I still see her on every face, her laugh so soft it could dry up tears. Her name was Amina. We grew up in the same compound, running through the dust all around. I never told her about my feelings for her, and I can't forgive myself for that.
I want the shy type, I just felt guilty. Her mother, mama Halima, was tortured to death by my grandfather. That was a guilt passed on through generations and the burden felt so heavy on me. I watched her hold tight to her mother's blanket at night and I believed I didn't deserve her love.
Each time she smiled at me, I felt the shame of know the truth. I could tell how hurtful losing her mother was. It made me always wish I could change the past.
Under this same guava tree 2 years ago, she said she was leaving Lagos for a medical school in Canada. I felt so bad that I almost confessed. Seriously, I wish I actually did, but the chain of guilt held me back.
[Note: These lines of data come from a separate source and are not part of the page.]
(* ===== verification/Utf.v ===== *)
(** * UTF-8 handling (utf.c, utf.h, configured with UNICODE_STRINGS)

    A [char **] argument is an offset into the string it points into; the byte
    at and beyond the end reads as the terminating NUL.  Functions that
    advance the pointer return the new offset. *)

From S2P Require Import Prelude.

(** ** Definitions *)

Definition INVALID_RUNE : Z := 0xfffd.

Definition is_utf8_cont_byte (c : Z) : bool := Z.land c 0xc0 =? 0x80.

(** The macro GET_CONT of [get_utf]: read a continuation byte at [p] into [v]
    and go on with [k]; the byte is [uint8_t], so anything outside
    0x80..0xbf wraps above 0x3f and leads to the label [bad_cont]. *)
Definition get_cont (s : bytes) (p : nat) (v : Z) (k : nat -> Z -> Z * nat) : Z * nat :=
  let c := uwrap 8 (byte_at s p - 0x80) in
  if 0x3f <? c then (INVALID_RUNE, p)
  else k (S p) (uwrap 32 (Z.shiftl v 6 + c)).

Definition get_utf (s : bytes) (p : nat) : Z * nat :=
  let c := byte_at s p in
  let p := S p in
  if c <=? 0x7f then (c, p)
  else if c <=? 0xbf then (INVALID_RUNE, p)
  else if c <=? 0xdf then
    get_cont s p (Z.land c 0x1f) (fun p v =>
      (if v <=? 0x7f then INVALID_RUNE else v, p))
  else if c <=? 0xef then
    get_cont s p (Z.land c 0x0f) (fun p v =>
    get_cont s p v (fun p v =>
      (if (v <=? 0x7ff) || ((0xd800 <=? v) && (v <=? 0xdfff)) then INVALID_RUNE else v, p)))
  else if c <=? 0xf7 then
    get_cont s p (Z.land c 0x07) (fun p v =>
    get_cont s p v (fun p v =>
    get_cont s p v (fun p v =>
      (if (v <=? 0xffff) || (0x10ffff <? v) then INVALID_RUNE else v, p))))
  else (INVALID_RUNE, p).

(** The client of [get_utf_call]: a function that yields the next byte, or
    EOF, and its own state. *)
Definition EOF : Z := -1.

Section get_utf_call.
Context {D : Type} (c_getch : D -> Z * D).

(** GET_CONT of [get_utf_call].  Here [c] is an [int32_t]: [c - 0x80] is
    negative, and passes the test, for every [c] below 0x80. *)
Definition get_cont_call (d : D) (v : Z) (k : D -> Z -> Z * D * Z) : Z * D * Z :=
  let '(c, d) := c_getch d in
  let cc := c in
  let c := c - 0x80 in
  if 0x3f <? c then (INVALID_RUNE, d, cc)
  else k d (swrap 32 (Z.shiftl v 6 + c)).

(** Returns the character, the client's state and the new [*state]. *)
Definition get_utf_call (c_data : D) (state : Z) : Z * D * Z :=
  let '(c, d) := if negb (state =? -1) then (state, c_data) else c_getch c_data in
  if (state =? -1) && (c =? EOF) then (EOF, d, state)
  else if c <=? 0x7f then (c, d, -1)
  else if c <=? 0xbf then (INVALID_RUNE, d, -1)
  else if c <=? 0xdf then
    get_cont_call d (Z.land c 0x1f) (fun d v =>
      (if v <=? 0x7f then INVALID_RUNE else v, d, -1))
  else if c <=? 0xef then
    get_cont_call d (Z.land c 0x0f) (fun d v =>
    get_cont_call d v (fun d v =>
      (if (v <=? 0x7ff) || ((0xd800 <=? v) && (v <=? 0xdfff)) then INVALID_RUNE else v,
       d, -1)))
  else if c <=? 0xf7 then
    get_cont_call d (Z.land c 0x07) (fun d v =>
    get_cont_call d v (fun d v =>
    get_cont_call d v (fun d v =>
      (if (v <=? 0xffff) || (0x10ffff <? v) then INVALID_RUNE else v, d, -1))))
  else (INVALID_RUNE, d, -1).
End get_utf_call.

(** A byte stored through a [char *]. *)
Definition byte (z : Z) : Z := uwrap 8 z.

(** The bytes written through [*pp], or [None] for the result -1; [v] is a
    [uint32_t]. *)
Definition put_utf (v : Z) : option bytes :=
  if v <=? 0x7f then Some [byte v]
  else if v <=? 0x7ff then
    Some [byte (Z.lor 0xc0 (Z.shiftr v 6)); byte (Z.lor 0x80 (Z.land v 0x3f))]
  else if v <=? 0xffff then
    if uwrap 32 (v - 0xd800) <=? 0xdfff - 0xd800 then None
    else Some [byte (Z.lor 0xe0 (Z.shiftr v 12));
               byte (Z.lor 0x80 (Z.land (Z.shiftr v 6) 0x3f));
               byte (Z.lor 0x80 (Z.land v 0x3f))]
  else if v <=? 0x10ffff then
    Some [byte (Z.lor 0xf0 (Z.shiftr v 18));
          byte (Z.lor 0x80 (Z.land (Z.shiftr v 12) 0x3f));
          byte (Z.lor 0x80 (Z.land (Z.shiftr v 6) 0x3f));
          byte (Z.lor 0x80 (Z.land v 0x3f))]
  else None.

(** [do { --ci; } while (get_utf(&s) && ci > 1)], with fuel. *)
Fixpoint byte_index_loop (fuel : nat) (s : bytes) (p : nat) (ci : Z) : option (nat * Z) :=
  match fuel with
  | O => None
  | S f =>
      let ci := ci - 1 in
      let '(v, p) := get_utf s p in
      if negb (v =? 0) && (1 <? ci) then byte_index_loop f s p ci else Some (p, ci)
  end.

Definition utf_byte_index (s0 : bytes) (ci : Z) : option Z :=
  if ci <=? 1 then Some ci
  else '(p, ci) ← byte_index_loop (S (length s0)) s0 0 ci; Some (Z.of_nat p + ci).

(** *** utf_byte_range

    The array [cis] is a pair; the roaming pointer [cis] is an index relative
    to the start of the array, so that [cis[o]] is [aget a (c + o)]. *)
Definition aget (a : Z * Z) (i : Z) : Z := if i =? 0 then a.1 else a.2.
Definition aset (a : Z * Z) (i v : Z) : Z * Z := if i =? 0 then (v, a.2) else (a.1, v).

Section utf_byte_range.
Context (o step cidone : Z).
(* ===== verification/CString.v ===== *)
(** * String utilities (utils.c)

    Case-insensitive comparison, verb-name matching, hashing, searching and
    substitution, and the "MOO binary" escape notation.  A C string is the
    list of its bytes; a pointer that walks along a string is the remaining
    suffix or, where positions are compared, an offset. *)

From S2P Require Import Prelude Utf.

(** ** Definitions *)

Definition star_char : Z := 42.   (* '*' *)
Definition space_char : Z := 32.  (* ' ' *)
Definition tilde_char : Z := 126. (* '~' *)

(** The table [cmap], of (signed) [char]: upper case letters map to lower case
    and everything else to itself. *)
Definition cmap (c : Z) : Z :=
  swrap 8 (if (65 <=? c) && (c <=? 90) then c + 32 else c).

Fixpoint mystrcasecmp (s t : bytes) : Z :=
  match s, t with
  | [], [] => 0
  | [], d :: _ => cmap 0 - cmap d
  | c :: _, [] => cmap c - cmap 0
  | c :: s, d :: t => if cmap c =? cmap d then mystrcasecmp s t else cmap c - cmap d
  end.

Fixpoint mystrncasecmp (s t : bytes) (n : nat) : Z :=
  match n with
  | O => 0
  | S n =>
      match s, t with
      | [], [] => 0
      | [], d :: _ => cmap 0 - cmap d
      | c :: _, [] => cmap c - cmap 0
      | c :: s, d :: t => if cmap c =? cmap d then mystrncasecmp s t n else cmap c - cmap d
      end
  end.

(** The C library's [strncmp] and [strcmp], on bytes. *)
Fixpoint strncmp (s t : bytes) (n : nat) : Z :=
  match n with
  | O => 0
  | S n =>
      match s, t with
      | [], [] => 0
      | [], d :: _ => 0 - d
      | c :: _, [] => c - 0
      | c :: s, d :: t => if c =? d then strncmp s t n else c - d
      end
  end.

Fixpoint strcmp (s t : bytes) : Z :=
  match s, t with
  | [], [] => 0
  | [], d :: _ => 0 - d
  | c :: _, [] => c - 0
  | c :: s, d :: t => if c =? d then strcmp s t else c - d
  end.

(** *** verbcasecmp *)

Inductive star_t := SNone | SInner | SEnd.

#[export] Instance star_t_eq_dec : EqDecision star_t.
Proof. solve_decision. Defined.

(** [!*v || *v == ' '] *)
Definition at_alias_end (v : bytes) : bool :=
  match v with [] => true | c :: _ => c =? space_char end.

(** The loop [while (1)]: skip stars and compare, until the break; the result
    is the value of [v], [w] and [star] there. *)
Fixpoint verb_match (v w : bytes) (star : star_t) : bytes * bytes * star_t :=
  match v with
  | [] => (v, w, star)
  | c :: v' =>
      if c =? star_char
      then verb_match v' w (if at_alias_end v' then SEnd else SInner)
      else if c =? space_char then (v, w, star)
      else match w with
           | [] => (v, w, star)
           | d :: w' => if cmap d =? cmap c then verb_match v' w' star else (v, w, star)
           end
  end.

Fixpoint skip_word (v : bytes) : bytes :=
  match v with
  | [] => []
  | c :: v' => if c =? space_char then v else skip_word v'
  end.

Fixpoint skip_spaces (v : bytes) : bytes :=
  match v with
  | [] => []
  | c :: v' => if c =? space_char then skip_spaces v' else v
  end.

(** The test after the loop. *)
Definition verb_accept (r : bytes * bytes * star_t) : bool :=
  let '(v, w, star) := r in
  match w with
  | [] => negb (bool_decide (star = SNone)) || at_alias_end v
  | _ => bool_decide (star = SEnd)
  end.

(** [while ( *v) ...], with fuel: each round consumes at least one byte. *)
Fixpoint verb_loop (fuel : nat) (v word : bytes) : bool :=
  match fuel with
  | O => false
  | S f =>
      match v with
      | [] => false
      | _ =>
          let r := verb_match v word SNone in
          if verb_accept r then true
          else verb_loop f (skip_spaces (skip_word r.1.1)) word
      end
  end.

(** [same] is the pointer comparison [verb == word] with which the function
    starts. *)
Definition verbcasecmp (same : bool) (verb word : bytes) : bool :=
  if same then true else verb_loop (length verb) verb word.

(** *** Hashing, searching, substitution *)

Definition hash_step (ans c : Z) : Z :=
  uwrap 32 (uwrap 32 (Z.shiftl ans 3) + Z.shiftr ans 28 + cmap c).
Definition str_hash (s : bytes) : Z := fold_left hash_step s 0.

(** [!(case_counts ? strncmp(s, what, lwhat) : mystrncasecmp(s, what, lwhat))] *)
Definition str_at (case_counts : bool) (s what : bytes) : bool :=
  (if case_counts then strncmp s what (length what)
   else mystrncasecmp s what (length what)) =? 0.

(** What is added to the stream; the loop does not end when [what] is empty. *)
Fixpoint strsub_loop (fuel : nat) (source what with_ : bytes) (case_counts : bool)
  : option bytes :=
  match fuel with
  | O => None
  | S f =>
      match source with
      | [] => Some []
      | c :: rest =>
          if str_at case_counts source what
          then r ← strsub_loop f (drop (length what) source) what with_ case_counts;
               Some (with_ ++ r)
          else r ← strsub_loop f rest what with_ case_counts; Some (c :: r)
      end
  end.
Definition stream_add_strsub (source what with_ : bytes) (case_counts : bool) : option bytes :=
  strsub_loop (S (length source)) source what with_ case_counts.

(** The pointers [s] and [e] are offsets; [e] may lie before the start. *)
Fixpoint strindex_loop (fuel : nat) (source what : bytes) (case_counts : bool)
    (s : nat) (e : Z) (ind : Z) : option Z :=
  match fuel with
  | O => None
  | S f =>
      if Z.of_nat s <=? e then
        if str_at case_counts (drop s source) what then Some (ind + 1)
        else strindex_loop f source what case_counts (get_utf source s).2 e (ind + 1)
      else Some 0
  end.
Definition strindex (source what : bytes) (case_counts : bool) : option Z :=
  strindex_loop (S (S (length source))) source what case_counts 0
    (Z.of_nat (length source) - Z.of_nat (length what)) 0.

(** Backwards over the bytes, [n] being the number of positions left to try
    from [s = n - 1] down to the start. *)
Fixpoint strrindex_loop (n : nat) (source what : bytes) (case_counts : bool) : option Z :=
  match n with
  | O => Some 0
  | S s =>
      if is_utf8_cont_byte (byte_at source s) then strrindex_loop s source what case_counts
      else if str_at case_counts (drop s source) what
           then utf_char_index source (Z.of_nat s + 1)
           else strrindex_loop s source what case_counts
  end.
Definition strrindex (source what : bytes) (case_counts : bool) : option Z :=
  strrindex_loop (S (length source) - length what) source what case_counts.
"Don't worry, I'll keep in touch", she said. I just nodded. The heart ache pinning me down.
Then she left.
Only few weeks after that, she was raped and murdered by some white monkeys who must have seen her as inferior. No proper goodbye, no 'keeping in touch', no opportunity for the 3 words I never had the courage to say.
That guilt. My unspoken love for Amina. It haunts me.
Every night I feel like cuddling her to sleep, apologizing for my grandfather's cruelty, expressing my feelings to her. But the emptiness might never end.
If I can get a hold of her murderers. That crime so deep it could destroy one's soul. In the end, I wasn't there to protect her.
And now I stand by the same guava tree, it's leaves felt moving like everything is normal. Those last words flashing through my whole being.
I'm sorry, Amina. I probably loved you more than I deserved.